Des rencontres avec la famille
Nous avons contacté Thierry Aumage, l'inspecteur d'académie des Hautes-Pyrénées, qui n'a pas souhaité répondre directement à nos questions. Dans un communiqué, il explique que plusieurs rencontres ont eu lieu avec la famille, que la situation est suivie par l'assistante sociale de la direction académique et le médecin de santé scolaire.
"Suite aux difficultés rencontrées par Anna, le proviseur a pris des sanctions avec exclusion pour plusieurs jours des élèves fautifs, mentionne-t-il.
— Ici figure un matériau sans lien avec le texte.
(* ===== verification/Utility.v ===== *)
(** * threads/utility.cc and a part of machine/sysdep.cc

    Which debugging messages are enabled; arrays with a page before and behind
    them; signals and delays. *)

From stdpp Require Import base tactics list numbers gmap.
From S2P Require Import Prelude.

Local Open Scope Z_scope.

(** ** Debugging flags

    [enableFlags] is NULL or a string. *)

Definition Flags : Type := option (list Z).

Definition DebugInit (flagList : list Z) : M Flags unit := put (Some flagList).

(** strchr(s, c) != 0: the terminating zero belongs to the string. *)
Definition strchr_found (s : list Z) (c : Z) : bool := bool_decide (c ∈ s ++ [0]).

Definition DebugIsEnabled (flag : Z) : M Flags bool :=
  enableFlags <- get ;;
  ret match enableFlags with
      | Some s => strchr_found s flag || strchr_found s 43
      | None => false
      end.

(** The message, or nothing. [vfprintf] gives the text of a format with its
    arguments. *)
Definition DEBUG {A} (vfprintf : list Z -> A -> list Z) (flag : Z) (format : list Z) (ap : A) : M Flags (list Z) :=
  enabled <- DebugIsEnabled flag ;;
  ret (if enabled : bool then vfprintf format ap else []).

(** ** Bounded arrays

    The heap of the host: the address and the length of each array, and the
    pages whose protection was set. *)

Record HostHeap := mkHeap { arrays : gmap Z Z; protections : list (Z * Z) }.

Section Bounded.
(** getpagesize, and the address that [new char[n]] gives. *)
Context (getpagesize : Z) (allocate : gmap Z Z -> Z -> Z).
Hypothesis allocate_fresh : forall h n, h !! allocate h n = None.

Definition new_chars (n : Z) : M HostHeap Z :=
  s <- get ;;
  let p := allocate (arrays s) n in
  put (mkHeap (<[p := n]> (arrays s)) (protections s)) ;;; ret p.
Definition delete_chars (p : Z) : M HostHeap unit :=
  s <- get ;;
  _ <- must (arrays s !! p) ;;
  put (mkHeap (delete p (arrays s)) (protections s)).
Definition mprotect (addr len : Z) : M HostHeap unit :=
  modify (fun s => mkHeap (arrays s) (protections s ++ [(addr, len)])).

(** The calls of mprotect are comments in the source. *)
Definition AllocBoundedArray (size : Z) : M HostHeap Z :=
  let pgSize := getpagesize in
  ptr <- new_chars (i32 (pgSize * 2 + size)) ;;
  ret (ptr + pgSize).

Definition DeallocBoundedArray (ptr size : Z) : M HostHeap unit :=
  let pgSize := getpagesize in
  mprotect (ptr - pgSize) pgSize ;;;
  mprotect (ptr + size) pgSize ;;;
  delete_chars (ptr - pgSize).

(** The array has a page on both sides, and deallocating it deletes what was
    allocated and makes exactly these two pages accessible. *)
Theorem BoundedArray_roundtrip size h pr : 0 <= size -> 0 <= getpagesize -> getpagesize * 2 + size < 2 ^ 31 ->
  exists ptr p, AllocBoundedArray size (mkHeap h pr) = Ok (ptr, mkHeap (<[p := getpagesize * 2 + size]> h) pr) /\
    p + getpagesize = ptr /\ h !! p = None /\
    DeallocBoundedArray ptr size (mkHeap (<[p := getpagesize * 2 + size]> h) pr) =
      Ok (tt, mkHeap h (pr ++ [(p, getpagesize); (p + getpagesize + size, getpagesize)])).
Proof using allocate_fresh.
  intros Hs Hp Hmax. exists (allocate h (getpagesize * 2 + size) + getpagesize), (allocate h (getpagesize * 2 + size)).
  pose proof (allocate_fresh h (getpagesize * 2 + size)) as Hf. split_and!; [|done|done|].
  - unfold AllocBoundedArray, new_chars. munfold. cbn [arrays]. by rewrite i32_id by (unfold is_i32; lia).
  - unfold DeallocBoundedArray, mprotect, delete_chars. munfold. cbn [arrays protections].
    rewrite Z.add_simpl_r, lookup_insert_eq, delete_insert_id by done. by rewrite <- app_assoc.
Qed.
End Bounded.

(** ["d+"] enables everything; without flags nothing is. *)
Lemma DebugIsEnabled_plus s flag : 43 ∈ s -> DebugIsEnabled flag (Some s) = Ok (true, Some s).
Proof.
  intros H. unfold DebugIsEnabled, strchr_found. munfold. rewrite (bool_decide_eq_true_2 (43 ∈ s ++ [0])), orb_true_r; [done|].
  apply elem_of_app. by left.
Qed.

Lemma DebugIsEnabled_flag s flag : 43 ∉ s -> flag <> 0 -> DebugIsEnabled flag (Some s) = Ok (bool_decide (flag ∈ s), Some s).
Proof.
  intros H H0. unfold DebugIsEnabled, strchr_found. munfold. do 2 f_equal.
  rewrite (bool_decide_eq_false_2 (43 ∈ s ++ [0])), orb_false_r.
  - apply bool_decide_ext. rewrite elem_of_app, list_elem_of_singleton. tauto.
  - rewrite elem_of_app, list_elem_of_singleton. intros [|]; [done|lia].
Qed.

(** ** The user and the clock of the host

    What UNIX keeps of the process for machine/sysdep.cc: the routine that is
    called when the user interrupts Nachos, and the seconds it has slept, when
    no signal wakes it. *)

Section HostProcess.
Context {F : Type}.

Record HostProcess := mkHostProcess { on_SIGINT : option F; slept : Z }.

Definition CallOnUserAbort (func : F) : M HostProcess unit := modify (fun p => mkHostProcess (Some func) (slept p)).
(** sleep takes an unsigned number. *)
Definition Delay (seconds : Z) : M HostProcess unit := modify (fun p => mkHostProcess (on_SIGINT p) (slept p + u32 seconds)).

(** A negative delay is one of 136 years. *)
Lemma Delay_negative p : Delay (-1) p = Ok (tt, mkHostProcess (on_SIGINT p) (slept p + 4294967295)).
Proof. done. Qed.
End HostProcess.
(* ===== verification/Interrupt.v ===== *)
(** * machine/interrupt.cc, machine/timer.cc, machine/stats.cc

    The simulation of hardware interrupts and of time: the list of pending
    interrupts sorted by the time they fire, the interrupt level, the machine
    status and the statistics. What an interrupt handler does is a parameter
    ([call]), because the handlers belong to the devices; the clock of the
    devices, Thread::Yield and Machine::DelayedLoad are parameters too, [rest]
    is the state they own. *)

From Stdlib Require Import Sorted Permutation.
From stdpp Require Import base tactics list.
From S2P Require Import Prelude Lists.

Local Open Scope Z_scope.

(** ** Statistics *)

Record Statistics := mkStats {
  totalTicks : Z;
  idleTicks : Z;
  systemTicks : Z;
  userTicks : Z;
  numDiskReads : Z;
  numDiskWrites : Z;
  numConsoleCharsRead : Z;
  numConsoleCharsWritten : Z;
  numPageFaults : Z;
  numPacketsSent : Z;
  numPacketsRecvd : Z
}.

Definition Statistics_new : Statistics := mkStats 0 0 0 0 0 0 0 0 0 0 0.

Definition UserTick : Z := 1.
Definition SystemTick : Z := 10.
Definition RotationTime : Z := 500.
Definition SeekTime : Z := 500.
Definition ConsoleTime : Z := 100.
Definition NetworkTime : Z := 100.
Definition TimerTicks : Z := 100.

Definition set_ticks (total idle system user : Z) (st : Statistics) : Statistics :=
  mkStats total idle system user (numDiskReads st) (numDiskWrites st)
    (numConsoleCharsRead st) (numConsoleCharsWritten st) (numPageFaults st)
    (numPacketsSent st) (numPacketsRecvd st).

(** ** Pending interrupts and the interrupt state *)

Inductive IntStatus := IntOff | IntOn.
Inductive MachineStatus := IdleMode | SystemMode | UserMode.
Inductive IntType :=
  TimerInt | DiskInt | ConsoleWriteInt | ConsoleReadInt | NetworkSendInt | NetworkRecvInt.

#[export] Instance IntStatus_eq_dec : EqDecision IntStatus.
Proof. solve_decision. Defined.
#[export] Instance MachineStatus_eq_dec : EqDecision MachineStatus.
Proof. solve_decision. Defined.
#[export] Instance IntType_eq_dec : EqDecision IntType.
Proof. solve_decision. Defined.

(** The functions the devices schedule: the C routines that call a member
    function of the device their argument points to. *)
Inductive VoidFunctionPtr :=
| TimerHandler
| DiskDone
| ConsoleReadPoll
| ConsoleWriteDone
| NetworkReadPoll
| NetworkSendDone.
Ils ont été changés de classe pour ne plus être en contact avec Anna. Anna est revenue hier au collège. La famille a été reçue à nouveau hier soir par le proviseur et les parents ont exprimé leur satisfaction".
Isoler la victime
L'inspecteur explique aussi qu'un échange hebdomadaire aura lieu avec les parents aussi longtemps que nécessaire avant de conclure : "au plan général, le collège a impulsé un travail de sensibilisation sur le harcèlement. Des équipes de la gendarmerie sont notamment intervenues sur le cyberharcèlement dans les classes en complément des interventions internes à l’établissement".
Ces dispositions sont loin de satisfaire la présidente de l'association Stop harcèlement 65, Elisabeth Aguirre, qui ne décolère pas. "Il y a eu une réunion la semaine dernière et la seule solution qu'ils ont proposé est de garder Anna en classe pendant les récréations, explique-t-elle. C'est inadmissible !"
"On est très inquiet"
"C'est toujours comme ça avec l'académie et les établissements. C'est ou on les change de collège ou d'école, comme ça on en entend plus parler ou on trouve des solutions comme celle-là. C'est double peine pour les victimes".
Une vision à laquelle adhèrent les parents d'Anna qui ne se sentent pas soutenus et estiment leur enfant en danger. "J'ai peur pour ma fille. J'ai envie de dire "stop" parce que beaucoup d'enfants meurent et ils n'ont pas mérité ça. Nous, on lui dit : on ne t'a pas mise au monde pour que tu subisses ça ! On la soutient mais on est très inquiet. Et c'est vrai pour toute la famille. Mon fils me raconte ses cauchemars. Il se dit terrorisé : je vois Anna en train de partir et je n'arrive pas à l'aider".
*Le prénom de la victime a été changé.
*Les insultes sont reproduites in extenso afin d'établir clairement les faits dénoncés par les parents.